(Stored records)
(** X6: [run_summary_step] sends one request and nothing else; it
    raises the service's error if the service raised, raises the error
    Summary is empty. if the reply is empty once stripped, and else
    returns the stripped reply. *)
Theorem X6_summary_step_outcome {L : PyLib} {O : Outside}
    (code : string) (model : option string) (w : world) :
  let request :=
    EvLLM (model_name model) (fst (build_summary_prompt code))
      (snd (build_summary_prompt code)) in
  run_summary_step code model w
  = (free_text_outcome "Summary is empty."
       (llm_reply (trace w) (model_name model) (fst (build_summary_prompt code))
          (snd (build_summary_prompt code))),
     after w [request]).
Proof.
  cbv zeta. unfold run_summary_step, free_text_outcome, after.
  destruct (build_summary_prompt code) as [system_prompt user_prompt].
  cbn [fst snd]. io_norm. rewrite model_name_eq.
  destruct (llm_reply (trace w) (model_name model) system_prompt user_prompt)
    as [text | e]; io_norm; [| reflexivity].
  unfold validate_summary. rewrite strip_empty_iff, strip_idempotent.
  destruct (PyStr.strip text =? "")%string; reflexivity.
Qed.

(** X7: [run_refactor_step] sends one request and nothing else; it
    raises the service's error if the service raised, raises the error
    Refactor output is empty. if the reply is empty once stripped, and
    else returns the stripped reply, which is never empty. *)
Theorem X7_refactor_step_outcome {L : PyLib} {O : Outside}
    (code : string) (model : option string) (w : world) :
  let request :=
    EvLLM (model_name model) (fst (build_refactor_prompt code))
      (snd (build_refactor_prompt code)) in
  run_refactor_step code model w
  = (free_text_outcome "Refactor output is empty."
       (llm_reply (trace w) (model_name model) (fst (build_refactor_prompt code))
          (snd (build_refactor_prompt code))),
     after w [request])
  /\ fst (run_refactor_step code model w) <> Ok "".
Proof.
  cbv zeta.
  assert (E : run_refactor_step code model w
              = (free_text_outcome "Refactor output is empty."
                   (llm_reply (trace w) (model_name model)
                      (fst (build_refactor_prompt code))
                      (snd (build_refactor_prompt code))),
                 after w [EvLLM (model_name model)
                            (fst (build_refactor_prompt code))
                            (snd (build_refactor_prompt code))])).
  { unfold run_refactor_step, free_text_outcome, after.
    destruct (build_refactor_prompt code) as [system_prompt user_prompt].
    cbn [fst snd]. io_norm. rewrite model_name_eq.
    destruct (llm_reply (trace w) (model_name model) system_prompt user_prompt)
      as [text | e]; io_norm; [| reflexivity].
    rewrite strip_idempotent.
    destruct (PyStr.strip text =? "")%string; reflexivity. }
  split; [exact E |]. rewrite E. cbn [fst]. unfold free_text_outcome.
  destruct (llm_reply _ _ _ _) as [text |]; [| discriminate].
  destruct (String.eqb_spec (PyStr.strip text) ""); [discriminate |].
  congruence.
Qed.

--

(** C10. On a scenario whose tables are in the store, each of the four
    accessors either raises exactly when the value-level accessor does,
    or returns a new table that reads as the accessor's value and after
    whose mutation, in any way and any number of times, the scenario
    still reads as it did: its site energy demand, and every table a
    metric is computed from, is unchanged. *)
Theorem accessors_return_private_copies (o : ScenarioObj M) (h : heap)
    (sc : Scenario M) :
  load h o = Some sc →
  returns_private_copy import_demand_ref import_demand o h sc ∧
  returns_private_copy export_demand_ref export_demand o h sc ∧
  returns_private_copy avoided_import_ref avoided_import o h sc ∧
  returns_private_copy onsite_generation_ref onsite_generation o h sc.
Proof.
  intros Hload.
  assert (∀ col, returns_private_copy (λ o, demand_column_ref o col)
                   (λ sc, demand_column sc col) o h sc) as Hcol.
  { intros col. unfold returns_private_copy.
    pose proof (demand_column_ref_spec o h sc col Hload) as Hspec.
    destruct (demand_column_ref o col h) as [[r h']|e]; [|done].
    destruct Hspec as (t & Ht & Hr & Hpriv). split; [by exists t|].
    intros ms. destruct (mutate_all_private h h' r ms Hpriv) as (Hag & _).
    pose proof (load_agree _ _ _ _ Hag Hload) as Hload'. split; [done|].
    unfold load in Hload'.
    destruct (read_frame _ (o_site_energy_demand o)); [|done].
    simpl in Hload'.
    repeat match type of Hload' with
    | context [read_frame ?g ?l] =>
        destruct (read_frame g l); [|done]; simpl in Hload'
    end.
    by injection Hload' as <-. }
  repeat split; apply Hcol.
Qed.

---

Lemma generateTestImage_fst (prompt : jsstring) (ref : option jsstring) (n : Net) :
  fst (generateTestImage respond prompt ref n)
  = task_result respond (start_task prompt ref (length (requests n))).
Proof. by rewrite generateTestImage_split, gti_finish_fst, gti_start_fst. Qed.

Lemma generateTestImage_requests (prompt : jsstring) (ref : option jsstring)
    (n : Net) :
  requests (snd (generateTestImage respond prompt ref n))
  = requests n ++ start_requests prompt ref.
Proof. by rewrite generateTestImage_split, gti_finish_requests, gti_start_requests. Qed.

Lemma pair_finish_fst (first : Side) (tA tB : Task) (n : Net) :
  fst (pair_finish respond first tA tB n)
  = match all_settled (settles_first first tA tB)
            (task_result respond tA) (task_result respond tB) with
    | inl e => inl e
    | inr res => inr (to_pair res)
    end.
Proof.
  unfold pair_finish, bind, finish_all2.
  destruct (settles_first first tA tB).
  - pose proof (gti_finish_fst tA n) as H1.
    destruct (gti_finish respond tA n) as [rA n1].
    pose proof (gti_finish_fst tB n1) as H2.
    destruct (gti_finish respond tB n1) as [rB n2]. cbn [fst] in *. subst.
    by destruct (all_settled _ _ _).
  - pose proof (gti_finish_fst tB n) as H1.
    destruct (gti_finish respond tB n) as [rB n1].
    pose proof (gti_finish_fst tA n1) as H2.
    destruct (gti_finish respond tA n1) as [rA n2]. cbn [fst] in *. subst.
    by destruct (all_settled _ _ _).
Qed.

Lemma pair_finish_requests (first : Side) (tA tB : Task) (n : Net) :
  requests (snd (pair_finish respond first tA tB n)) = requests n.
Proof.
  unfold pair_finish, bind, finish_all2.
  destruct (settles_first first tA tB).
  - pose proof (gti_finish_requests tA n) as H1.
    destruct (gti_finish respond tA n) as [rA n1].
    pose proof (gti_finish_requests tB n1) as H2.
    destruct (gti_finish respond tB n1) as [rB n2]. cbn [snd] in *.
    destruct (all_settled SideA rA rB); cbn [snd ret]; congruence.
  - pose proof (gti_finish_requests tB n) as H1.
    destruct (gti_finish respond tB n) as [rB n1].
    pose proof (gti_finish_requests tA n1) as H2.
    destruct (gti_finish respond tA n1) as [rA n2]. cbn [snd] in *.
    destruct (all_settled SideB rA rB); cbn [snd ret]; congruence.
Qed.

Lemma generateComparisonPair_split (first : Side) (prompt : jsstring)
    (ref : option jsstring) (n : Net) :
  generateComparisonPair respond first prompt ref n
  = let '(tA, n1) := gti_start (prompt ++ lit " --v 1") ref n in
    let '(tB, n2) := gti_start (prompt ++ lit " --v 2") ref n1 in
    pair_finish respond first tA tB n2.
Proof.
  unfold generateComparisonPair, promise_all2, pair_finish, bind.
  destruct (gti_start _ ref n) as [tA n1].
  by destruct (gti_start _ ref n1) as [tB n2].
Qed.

** Exercise requirements **
Go over the data above and copy every line that has the word "with" in it.

** Your solution **
    repeat match type of Hload' with
            (task_result respond tA) (task_result respond tB) with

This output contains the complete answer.